Umbau Schwärze-Schulhaus zu drei Kindergartenabteilungen


  • Gewinner

    kein Bild vorhanden
    Landschaftsarchitekten
    SIMA | BREER, Winterthur (CH) Büroprofil

    In Zusammenarbeit mit:
    sonstige Fachplaner, Projektsteuerer: DIMU BAUmanagement GmbH, Weinfelden (CH)
    Architekten: schoch tavli architekten, Frauenfeld (CH)
    TGA-Fachplaner: Eisenbart und Partner AG, Münchwilen (CH)
    Akustikplaner, Bauphysiker: zumbach partners sa, Herrliberg (CH)
    Tragwerksplaner: ICG-Ingenieure AG, Ottoberg (CH)

    Erläuterungstext
    Liegt nicht vor.

    Beurteilung durch das Preisgericht

    Dieses Projekt versucht durch gezielte Eingriffe den Bestand möglichst zu belassen. Es werden 3 gleichwertige Kindergärten in das Gebäude eingefügt.
    Im Aussenraum erhält jeder Kindergarten seinen eigenen Bereich. Der gemeinsame Spielbereich befindet sich im Nordosten und wird durch einen Rundweg mit den anderen Bereichen verbunden. Das bestehende Spielfeld im Südwesten wird belassen und soll weiterhin für die Öffentlichkeit zugänglich sein. Anstelle der geforderten Abstellräume wurden mobile Spielkisten vorgesehen.
    Der Lift wird mittig im Gebäude positioniert. Die Überfahrt findet in einer neuen, vergrösserten Gaube Platz. Die Lage des Liftschachts freistehend im Mehrzweckraum ist funktionell nachteilig. Die Vorzonen werden durch die Öffnung gegen das Treppenhaus und das neue Oberlicht über dem Treppenauge mit zusätzlichem Tageslicht aufgewertet.
    Die Grundstruktur der bestehenden Schulräume bleibt erhalten.

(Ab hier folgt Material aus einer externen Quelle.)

(** ** Missing members *)

(** A returning station whose status has no [num_docks_available] is
    skipped without an error by a query for at least one dock, and makes
    the loop raise [KeyError('num_docks_available')] when [count <= 0]:
    the test reads the count with a default, the entry without one. *)
Theorem dock_count_read_twice :
  forall (w : env) (latitude longitude : float) (count : Z)
         (status_feed : value) (statuses : Py.dict)
         (station_id station status : value),
    by_station_id status_feed = Ok statuses ->
    Spec.joined statuses station_id = Some status ->
    Spec.flag status "is_returning" = true ->
    Spec.field status "num_docks_available" = None ->
    (0 < count ->
     dock_station_body w latitude longitude count statuses (station_id, station)
       = Ok None) /\
    (count <= 0 ->
     forall lat lon name dist,
       Py.getitem station "lat" = Ok lat ->
       Py.getitem station "lon" = Ok lon ->
       geodesic w latitude longitude lat lon = Ok dist ->
       Py.getitem station "name" = Ok name ->
       dock_station_body w latitude longitude count statuses (station_id, station)
         = Raise (KeyError "num_docks_available")).
Proof.
  intros w latitude longitude count status_feed statuses station_id station
    status Hs J Hf Hn.
  apply by_station_id_values in Hs. split.
  - intros Hc. unfold dock_station_body.
    rewrite (status_missing statuses station_id Hs), dict_get_joined, J. simpl.
    pose proof (joined_In _ _ _ J) as (k & Hin).
    pose proof Hs as F. rewrite Forall_forall in F.
    destruct (F _ Hin) as (d & sid & E & _). simpl in E. subst status.
    unfold Spec.flag, Spec.field in Hf, Hn. simpl.
    destruct (Py.lookup "is_returning" d) as [r |]; [| discriminate].
    rewrite Hf, Hn. simpl.
    assert (Hgt : (count <=? 0) = false) by (apply Z.leb_gt; lia).
    now rewrite Hgt.
  - intros Hc lat lon name dist Hlat Hlon Hd Hname.
    now apply (dock_without_count w latitude longitude count statuses
                 station_id station status lat lon name dist).
Qed.

(** A free bike that becomes a candidate is named after its [bike_id],
    and "Free Bike (unknown)" when it has none. *)
Theorem free_bike_name :
  forall (w : env) (latitude longitude : float) (target : option string)
         (bike : value) (c : candidate),
    free_bike_body w latitude longitude target bike = Ok (Some c) ->
    c_name c =
    VStr ("Free Bike ("
            ++ str w (match Spec.field bike "bike_id" with
                      | Some id => id
                      | None => VStr "unknown"
                      end)
            ++ ")").
Proof.
  intros w latitude longitude target bike c H. unfold free_bike_body in H.
  bind_inv H. bind_inv H. destruct a0; [discriminate |].
  bind_inv H. destruct a0; [discriminate |].
  do 4 bind_inv H. injection H as <-. simpl.
  apply get_Ok in E5. destruct E5 as (d & -> & ->). reflexivity.
Qed.

(** ** Statuses without a station *)




(** ** The further theorems at work on the example feeds *)

Lemma get_feed_url_first_match_witness :
  http_get Example.city 1 (VStr GBFS_DISCOVERY_URL)
    = Ok {| status_code := 200; json := Ok Example.discovery |} /\
  Feeds.advertised Example.discovery
    = Some ([Example.feed "station_information"
               "https://feeds.example/station_information.json"]
            ++ Example.feed "station_status"
                 "https://feeds.example/station_status.json"
            :: [Example.feed "free_bike_status"
                  "https://feeds.example/free_bike_status.json"]) /\
  get_feed_url Example.city 1 "station_status"
    = Ok (VStr "https://feeds.example/station_status.json").
Proof.
  split; [reflexivity |]. split; [reflexivity |].
  apply (get_feed_url_first_match Example.city 1 "station_status"
           {| status_code := 200; json := Ok Example.discovery |}
           Example.discovery
           [Example.feed "station_information"
              "https://feeds.example/station_information.json"]
           [Example.feed "free_bike_status"
              "https://feeds.example/free_bike_status.json"]
           (Example.feed "station_status"
              "https://feeds.example/station_status.json"));
    try reflexivity.
  repeat constructor.
Defined.
(** * The Arrow C bridge of ocaml-arrow, [src/c_api/wrapper/arrow_c_api.cc]

    A shallow embedding of the bridge functions and of the part of the
    Arrow C++ library they call, followed by the properties of the bridge.

    - C integers ([int], [int64_t]) are [Z]; no arithmetic of the bridge can
      leave the machine range (the only arithmetic is the subtraction of a
      smaller non-negative row count from [only_first]).
    - Pointers are [ptr]; heap cells live in finite maps of the [World].
    - A bridge call is a function [World -> result A * World]: the state is
      threaded explicitly and survives a failure.
    - The parts of the library that the bridge only passes through (the
      readers of IPC, Feather, CSV and JSON files and the Parquet writer) are
      a [Library] of functions taken as given: what is proved of the entry
      points over them holds whatever these functions do. *)

From Stdlib Require Import ZArith String Ascii DecimalString.
From stdpp Require Import base gmap strings list fin_maps.

Local Open Scope Z_scope.

(** ** C scalars, pointers and strings *)

Definition loc := positive.

Inductive ptr :=
| NULL
| Ptr (l : loc).
Lemma first_item_href_None (links : list WebElement) :
  first_item_href links = None ↔ ∀ link, link ∈ links → item_link link = false.
Proof.
  induction links as [|y links IH]; cbn [first_item_href].
  - split; [by intros _ ? ?%elem_of_nil|done].
  - rewrite first_item_href_test. destruct (item_link y) eqn:Hy.
    + split.
      * intros Hn. apply item_link_href in Hy as (h & Hh & _). congruence.
      * intros H. specialize (H y (list_elem_of_here _ _)). congruence.
    + rewrite IH. split.
      * intros H link [->|?]%elem_of_cons; auto.
      * intros H link ?. apply H. by right.
Qed.

(** ** Collecting item addresses from a listing page *)

Lemma first_where_ext {A : Type} (P Q : A → bool) (l : list A) (x : A) :
  (∀ y, P y = Q y) → first_where P l x → first_where Q l x.
Proof.
  intros H (before & after & -> & Hx & Hb). exists before, after.
  split; [done|]. split; [by rewrite <-H|]. intros b ?. rewrite <-H. auto.
Qed.

Lemma holds_container (c : WebElement) :
  holds (XOr (XOr (ContainsAttr "class" "item") (ContainsAttr "class" "product"))
             (ContainsAttr "class" "card")) c = container_class c.
Proof. reflexivity. Qed.

Lemma find_container (m : WebElement) :
  element_find_element m xp_container
  = match head (filter (λ d, container_class d) (ancestors m)) with
    | Some c => Ok c
    | None => Raise NoSuchElementException
    end.
Proof.
  unfold element_find_element, element_find_elements, xp_container.
  by destruct (filter _ (ancestors m)).
Qed.

Lemma find_links (c : WebElement) :
  element_find_elements c xp_links = Ok (links_below c).
Proof. reflexivity. Qed.

Lemma collect_item_url_member (acc : gset string) (m : WebElement) (u : string) :
  u ∈ collect_item_url acc m ↔ u ∈ acc ∨ leads_to m u.
Proof.
  unfold collect_item_url, leads_to. rewrite find_container.
  destruct (head (filter _ (ancestors m))) as [c|] eqn:Hc.
  - apply first_where_filter in Hc. rewrite find_links.
    destruct (first_item_href (links_below c)) as [h|] eqn:Hh.
    + apply first_item_href_Some in Hh as (link & Hl & Hh).
      rewrite elem_of_union, elem_of_singleton. split.
      * intros [->|?]; [right; by exists c, link|by left].
      * intros [?|(c' & link' & Hc' & Hl' & Hh')]; [by right|]. left.
        apply first_where_filter in Hc, Hc'. rewrite Hc in Hc'. injection Hc' as <-.
        apply first_where_filter in Hl, Hl'. rewrite Hl in Hl'. injection Hl' as <-.
        congruence.
    + split; [by left|]. intros [?|(c' & link' & Hc' & Hl' & Hh')]; [done|].
      apply first_where_filter in Hc, Hc'. rewrite Hc in Hc'. injection Hc' as <-.
      destruct Hl' as (before & after & Heq & Hl' & _).
      rewrite first_item_href_None in Hh. rewrite Hh in Hl'; [done|].
      rewrite Heq. apply elem_of_app. right. left.
  - split; [by left|]. intros [?|(c' & link' & Hc' & _)]; [done|].
    apply first_where_filter in Hc'. congruence.
Qed.

Lemma fold_collect (ms : list WebElement) : ∀ (acc : gset string) (u : string),
  u ∈ fold_left collect_item_url ms acc ↔ u ∈ acc ∨ ∃ m, m ∈ ms ∧ leads_to m u.
Proof.
  induction ms as [|m ms IH]; intros acc u; cbn [fold_left].
  - split; [by left|]. intros [?|(? & ?%elem_of_nil & _)]; done.
  - rewrite IH, collect_item_url_member. split.
    + intros [[?|?]|(m' & ? & ?)];
        [by left|right; exists m; split; [left|done]
        |right; exists m'; split; [by right|done]].
    + intros [?|(m' & [->|?]%elem_of_cons & ?)];
        [left; by left|left; by right|right; by exists m'].
Qed.

Lemma free_markers_member (pg : page) (m : WebElement) :
  m ∈ free_markers pg ↔ m ∈ all_elements pg ∧ str_in "FREE!" (xp_text m) = true.
Proof.
  unfold free_markers. rewrite list_elem_of_filter. cbn [holds].
  rewrite Is_true_true. tauto.
Qed.

Lemma collected_member (pg : page) (u : string) :
  u ∈ collected pg ↔ ∃ m, m ∈ free_markers pg ∧ leads_to m u.
Proof.
  unfold collected. rewrite fold_collect. split; [|by right].
  by intros [?%not_elem_of_empty|?].
Qed.

Lemma leads_to_item (m : WebElement) (u : string) :
  leads_to m u → str_in "/crownstore/item/" u = true.
Proof.
  intros (c & link & _ & (_ & _ & _ & Hl & _) & Hh).
  apply item_link_href in Hl as (h & Hh' & ?). congruence.
Qed.

Lemma str_in_nonempty (sub s : string) :
  str_in sub s = true → sub ≠ EmptyString → s ≠ EmptyString.
Proof. destruct s; [|done]. destruct sub; cbn; [done|discriminate]. Qed.

(** ** The sweep *)


Lemma fold_left_preserves {S X : Type} (I : S → Prop) (f : S → X → S) (l : list X) :
  (∀ st x, I st → I (f st x)) → ∀ st, I st → I (fold_left f l st).
Proof. intros Hf. induction l as [|x l IH]; intros st Hst; cbn; auto. Qed.

Lemma process_item_inv w posted page_url st item_url :
  sweep_inv posted st → sweep_inv posted (process_item w posted page_url st item_url).
Proof.
  intros [Hfree Hsent Hnew]. unfold process_item.
  case_bool_decide; [done|].
  destruct (extract_item_details _ _ _ _ _) as [[it|] d].
  - case_bool_decide as Hid.
    + split; cbn [free_items classified dispatched new_posted_items truthy webhook_url].
      * by rewrite filter_app, Hfree, filter_cons_True, filter_nil.
      * by rewrite fmap_app, Hsent.
      * rewrite Hnew, fmap_app, list_to_set_app_L. cbn. set_solver +.
    + split; cbn [free_items classified dispatched new_posted_items]; [|done..].
      rewrite filter_app, Hfree, filter_cons_False by (intros Hn; by apply Hn).
      by rewrite filter_nil, app_nil_r.
  - by split.
Qed.

Lemma sweep_page_inv w posted st page_url :
  sweep_inv posted st → sweep_inv posted (sweep_page w posted st page_url).
Proof.
  intros Hst. unfold sweep_page, driver_get.
  assert (sweep_inv posted
            {| drv := {| storefront := storefront (drv st); visits := S (visits (drv st));
                        history := history (drv st) ++ [page_url] |};
               free_items := free_items st; processed_urls := processed_urls st;
               new_posted_items := new_posted_items st; dispatched := dispatched st;
               classified := classified st |}) as Hst' by (by destruct Hst).
  destruct (storefront _ _ _) as [pg|e]; [|done].
  destruct (find_elements pg xp_free) as [els|e]; [|done].
  apply fold_left_preserves; [|done]. intros ? ?. apply process_item_inv.
Qed.

Lemma scrape_inv w :
  sweep_inv (posted_items (scrape_free_items w)) (final (scrape_free_items w)).
Proof.
  unfold scrape_free_items.
  destruct (get_all_crownstore_urls _) as [all_urls d]. cbn [posted_items final].
  apply fold_left_preserves; [intros ? ?; apply sweep_page_inv|].
  split; cbn; [done..|set_solver +].
Qed.

Lemma fold_left_related {S X : Type} (R : S → S → Prop) (f g : S → X → S) (l : list X) :
  (∀ st st' x, R st st' → R (f st x) (g st' x)) →
  ∀ st st', R st st' → R (fold_left f l st) (fold_left g l st').
Proof. intros Hf. induction l as [|x l IH]; intros st st' H; cbn; auto. Qed.

Lemma process_item_replies w post posted page_url st st' item_url :
  same_but_replies st st' →
  same_but_replies (process_item w posted page_url st item_url)
                   (process_item (with_post w post) posted page_url st' item_url).
Proof.
  intros (Hd & Hf & Hp & Hn & Hs & Hc). unfold process_item.
  rewrite <-Hp, <-Hd. case_bool_decide; [done|]. cbn [with_post w_now].
  destruct (extract_item_details _ _ _ _ _) as [[it|] d].
  - case_bool_decide.
    + repeat split; cbn; [congruence..| |congruence].
      by rewrite !fmap_app, Hs.
    + repeat split; cbn; congruence.
  - repeat split; cbn; congruence.
Qed.

Lemma sweep_page_replies w post posted st st' page_url :
  same_but_replies st st' →
  same_but_replies (sweep_page w posted st page_url)
                   (sweep_page (with_post w post) posted st' page_url).
Proof.
  intros (Hd & Hf & Hp & Hn & Hs & Hc). unfold sweep_page, driver_get. rewrite <-Hd.
  destruct (storefront _ _ _) as [pg|e]; [|by repeat split].
  destruct (find_elements pg xp_free) as [els|e]; [|by repeat split].
  apply fold_left_related; [intros ? ? ?; apply process_item_replies|].
  by repeat split.
Qed.

Lemma scrape_replies w post :
  same_but_replies (final (scrape_free_items w))
                   (final (scrape_free_items (with_post w post))).
Proof.
  unfold scrape_free_items. cbn [with_post w_storefront w_disk w_write drv].
  destruct (get_all_crownstore_urls _) as [all_urls d]. cbn [final].
  apply fold_left_related; [intros ? ? ?; apply sweep_page_replies|].
  by repeat split.
Qed.

Lemma scrape_posted_items w :
  posted_items (scrape_free_items w) = load_posted_items (w_disk w).
Proof. unfold scrape_free_items. by destruct (get_all_crownstore_urls _). Qed.

Lemma scrape_disk w :
  disk (scrape_free_items w)
  = save_posted_items (w_write w) (new_posted_items (final (scrape_free_items w)))
                      (w_disk w).
Proof. unfold scrape_free_items. by destruct (get_all_crownstore_urls _). Qed.

Lemma scrape_inspected w :
  inspected (scrape_free_items w)
  = urls_to_check (get_all_crownstore_urls (fresh_session w)).1.
Proof. unfold scrape_free_items. cbn [drv]. by destruct (get_all_crownstore_urls _). Qed.

Lemma get_all_root d : root_url ∈ (get_all_crownstore_urls d).1.
Proof.
  unfold get_all_crownstore_urls, driver_get.
  destruct (storefront _ _ _) as [pg|e]; [|left].
  destruct (find_elements pg (ByTag "a")) as [links|e]; [|left].
  cbn [fst]. apply elem_of_elements. set_solver +.
Qed.


Lemma get_all_NoDup d : NoDup (get_all_crownstore_urls d).1.
Proof.
  unfold get_all_crownstore_urls, driver_get.
  destruct (storefront _ _ _) as [pg|e]; [|apply NoDup_singleton].
  destruct (find_elements pg (ByTag "a")) as [links|e]; [|apply NoDup_singleton].
  apply NoDup_elements.
Qed.

Lemma priority_urls_NoDup : NoDup priority_urls.
Proof. apply (bool_decide_unpack _). vm_compute. exact I. Qed.

Lemma urls_to_check_NoDup all_urls : NoDup all_urls → NoDup (urls_to_check all_urls).
Proof.
  intros H. apply NoDup_app. split; [apply priority_urls_NoDup|]. split.
  - intros u Hu [Hn _]%list_elem_of_filter. done.
  - by apply NoDup_filter.
Qed.

(** ** The addresses the session goes to *)

Lemma fold_left_preserves_in {S X : Type} (I : S → Prop) (f : S → X → S) (l : list X) :
  (∀ st x, x ∈ l → I st → I (f st x)) → ∀ st, I st → I (fold_left f l st).
Proof.
  induction l as [|x l IH]; intros Hf st Hst; cbn [fold_left]; [done|].
  apply IH; [intros ? ? ?; apply Hf; by right|]. apply Hf; [left|done].
Qed.

Lemma target_of_given (item_url u : string) :
  target_of None (Some item_url) = Some u → u = item_url ∧ item_url ≠ EmptyString.
Proof. unfold target_of. destruct item_url; cbn; [done|]. by intros [= <-]. Qed.

Lemma process_item_seen w posted page_url st item_url :
  item_url ∈ processed_urls st → process_item w posted page_url st item_url = st.
Proof. intros H. unfold process_item. by rewrite bool_decide_true. Qed.

Lemma process_item_course w posted page_url st item_url :
  item_url ∉ processed_urls st →
  let e := extract_item_details (drv st) (w_now w (visits (drv st))) None page_url
                                (Some item_url) in
  drv (process_item w posted page_url st item_url) = e.2
  ∧ processed_urls (process_item w posted page_url st item_url)
    = {[ item_url ]} ∪ processed_urls st
  ∧ classified (process_item w posted page_url st item_url)
    = classified st ++ option_list e.1.
Proof.
  intros H. cbn zeta. unfold process_item. rewrite bool_decide_false by done.
  destruct (extract_item_details _ _ _ _ _) as [[it|] d]; cbn [fst snd option_list].
  - by case_bool_decide.
  - by rewrite app_nil_r.
Qed.

Lemma extract_item_details_history d now c cat iu u :
  target_of c iu = Some u →
  history (extract_item_details d now c cat iu).2 = history d ++ [u].
Proof.
  intros H. unfold extract_item_details, driver_get. rewrite H.
  by destruct (storefront d (visits d) u).
Qed.

Lemma process_item_history w posted page_url st item_url :
  item_url ≠ EmptyString → item_url ∉ processed_urls st →
  history (drv (process_item w posted page_url st item_url))
  = history (drv st) ++ [item_url].
Proof.
  intros Hne Hin.
  destruct (process_item_course w posted page_url st item_url Hin) as (-> & _ & _).
  apply extract_item_details_history. by destruct item_url.
Qed.

(** Going through the item addresses of a page, the session goes to
    those not processed before, once each, in the order met. *)
Lemma fold_process_history w posted page_url (l : list string) : ∀ st,
  (∀ x, x ∈ l → x ≠ EmptyString) →
  ∃ ds, history (drv (fold_left (process_item w posted page_url) l st))
        = history (drv st) ++ ds
    ∧ NoDup ds
    ∧ (∀ u, u ∈ ds → u ∉ processed_urls st)
    ∧ (∀ u, u ∈ processed_urls (fold_left (process_item w posted page_url) l st)
            ↔ u ∈ processed_urls st ∨ u ∈ ds).
Proof.
  induction l as [|x l IH]; intros st Hl; cbn [fold_left].
  { exists []. rewrite app_nil_r. split; [done|]. split; [constructor|].
    split; [by intros ? ?%elem_of_nil|]. intros u. split; [by left|].
    by intros [?|?%elem_of_nil]. }
  assert (∀ y, y ∈ l → y ≠ EmptyString) as Hl' by (intros y Hy; apply Hl; by right).
  destruct (decide (x ∈ processed_urls st)) as [Hin|Hin].
  { rewrite process_item_seen by done. by apply IH. }
  destruct (IH (process_item w posted page_url st x) Hl') as (ds & Hh & Hnd & Hdis & Hmem).
  destruct (process_item_course w posted page_url st x Hin) as (_ & Hp & _).
  rewrite process_item_history in Hh by (by try apply Hl; try left).
  rewrite Hp in Hdis. setoid_rewrite Hp in Hmem.
  exists (x :: ds). split; [by rewrite Hh, <-app_assoc|]. split; [|split].
  - constructor; [|done]. intros Hx. apply (Hdis x Hx). set_solver +.
  - intros u [->|Hu]%elem_of_cons; [done|]. specialize (Hdis u Hu). set_solver.
  - intros u. rewrite Hmem, elem_of_cons. set_solver +.
Qed.
(** X17. On a container of any other sample width the decoder raises
    [UnboundLocalError] whatever the data, even data that holds a complete
    frame; no file is changed and nothing is printed. *)
Theorem decoder_raises_on_other_width (c : pcm)
    (wav_file output_text_file : string) (w : world) :
  getsampwidth c <> 1 -> getsampwidth c <> 2 -> getsampwidth c <> 4 ->
  fs w !! wav_file = Some (Wave c) ->
  wav_to_text wav_file output_text_file w
  = (Raise (UnboundLocalError "decoded_bytes"), w).
Proof.
  intros H1 H2 H4 Hfile.
  exact (unknown_width_raises c wav_file output_text_file w H1 H2 H4 Hfile).
Qed.

Lemma decoder_raises_on_other_width_witness :
  wav_to_text "in.wav" "out.txt"
    (disk_with_wav "in.wav" (Pcm 1 3 44100 7 (bs "ENCODED_TEXT:SGVsbG8=")))
  = (Raise (UnboundLocalError "decoded_bytes"),
     disk_with_wav "in.wav" (Pcm 1 3 44100 7 (bs "ENCODED_TEXT:SGVsbG8="))).
Proof.
  apply (decoder_raises_on_other_width
           (Pcm 1 3 44100 7 (bs "ENCODED_TEXT:SGVsbG8=")) "in.wav" "out.txt"
           (disk_with_wav "in.wav"
              (Pcm 1 3 44100 7 (bs "ENCODED_TEXT:SGVsbG8=")))).
  - discriminate.
  - discriminate.
  - discriminate.
  - vm_compute. reflexivity.
Defined.
(** [dwg.save()]: open [filename] for writing and write the serialised
    drawing.  When the path cannot be opened, [open] raises one of the
    subclasses of [OSError] (which one depends on the reason:
    a missing directory, a directory in the way, no permission); the model
    does not tell them apart and raises [OSError] for all of them. *)
Definition save `{Svgwrite} (dwg : Drawing) (σ : World) : result World :=
  if decide (filename dwg ∈ denied σ) then Raise OSError
  else Ok {| files := <[filename dwg := tostring dwg]> (files σ);
             denied := denied σ; stdout := stdout σ |}.

(** [print(line)].  Standard output is taken to accept every line: a
    stream whose encoding cannot represent the text, on which [print]
    would raise, is outside the model. *)
Definition print (line : string) (σ : World) : World :=
  {| files := files σ; denied := denied σ; stdout := stdout σ ++ [line] |}.

(** ** The OpenCV interface *)

Abbreviation Contour := (list (Z * Z)).

Inductive ColorConversion := COLOR_BGR2GRAY | COLOR_BGR2RGB.
Inductive AdaptiveMethod := ADAPTIVE_THRESH_MEAN_C | ADAPTIVE_THRESH_GAUSSIAN_C.
Inductive ThresholdType := THRESH_BINARY | THRESH_BINARY_INV.
Inductive MorphShape := MORPH_RECT | MORPH_CROSS | MORPH_ELLIPSE.
Inductive MorphOp := MORPH_OPEN | MORPH_CLOSE.
Inductive RetrievalMode := RETR_EXTERNAL | RETR_LIST.
Inductive ApproxMode := CHAIN_APPROX_NONE | CHAIN_APPROX_SIMPLE.

(** The entries of [cv2.moments] the script reads. *)
Record Moments := { m00 : Q; m10 : Q; m01 : Q }.
(** * The maze generator and solver: a shallow embedding and its properties

    The repository holds several revisions of one program.  Two of them are
    embedded here:

    - [MazeGo]: [src/maze.go] (Rev 2.0), the sequential generator: grid
      initialisation, recursive look ahead ([check_directions]), the 1x1
      orphan test, path carving, the mid-wall opening pass, the solver and
      the search for the best openings, and the regeneration loop of [main].
    - [MazeMT]: the Rev 2.3 revision (atomic cell accessors, [setCell], the
      budgeted [checkDirections], [look], [findDirections]), in the
      execution of a single goroutine: every atomic load and swap is one
      step on the grid, and where a property speaks of another goroutine,
      its steps are given explicitly between the steps of this one.

    Conventions.  Go's [int] is 64 bits wide and [int32] 32 bits; every
    counter of the program stays far below either bound on the admitted
    grid sizes (height <= 100, width <= 300, depth <= 100), so integers are
    [Z] without wrap-around.  The grid is the global array
    [maze[MAX_X][MAX_Y]], zero-initialised by Go (zero is the Path code); it
    is a total function here, and an index outside the array, on which Go
    panics, is not represented.  Display code ([print_maze], the delay) is
    output only and is left out.  [rand.Intn] reads the next draw of an
    explicit stream, so a statement over all streams covers all seeds.
    Loops without a static bound take fuel and return [None] when it runs
    out. *)

From Stdlib Require Import ZArith List Bool Lia.
Import ListNotations.
Open Scope Z_scope.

Durch das Einfügen der mittleren Eingangs- und Garderobenzone als Holzmöbel mit den angefügten Gruppenräumen, den Küchennischen und dem Hauptraum entstehen flexible Raumbezüge und Nischennutzungen.
    Das Lehrerzimmer wird im Erdgeschoss, neben dem Eingang platziert. Den Verfassern gelingt es so, den Lehrpersonen eine gute Übersichtlichkeit von Innen- und Aussenbereich zu gewähren.
    Im Dachgeschoss bleibt der Mehrzweckraum in seiner Grundstruktur erhalten. Das gewünschte Förderzimmer/Mittagstisch kann durch eine Faltwand abgetrennt oder dem Mehrzweckraum zugeschlagen werden. Die Gauben werden vergrössert, was einerseits baugesetzlich, wie auch konstruktiv überprüft werden muss. Der vorgeschlagene Liftstandort ist unbefriedigend, die Anordnung der Türen über Eck bedingt behindertentauglich. Das Dach wird von der Aussenseite saniert.
    Die angegebenen Baukosten scheinen dem Umfang der Umnutzung zu entsprechen.
    Das Projekt überzeugt durch seinen sanften Umgang mit dem Bestand und die klare, sich wiederholende Struktur im Innenbereich. Es erreicht mit einfachen Mitteln eine vielfältige Kindergartenlandschaft, die den Nutzern viele Freiheiten garantiert. Der Liftstandort und die Gestaltung der Gauben sind zu überprüfen.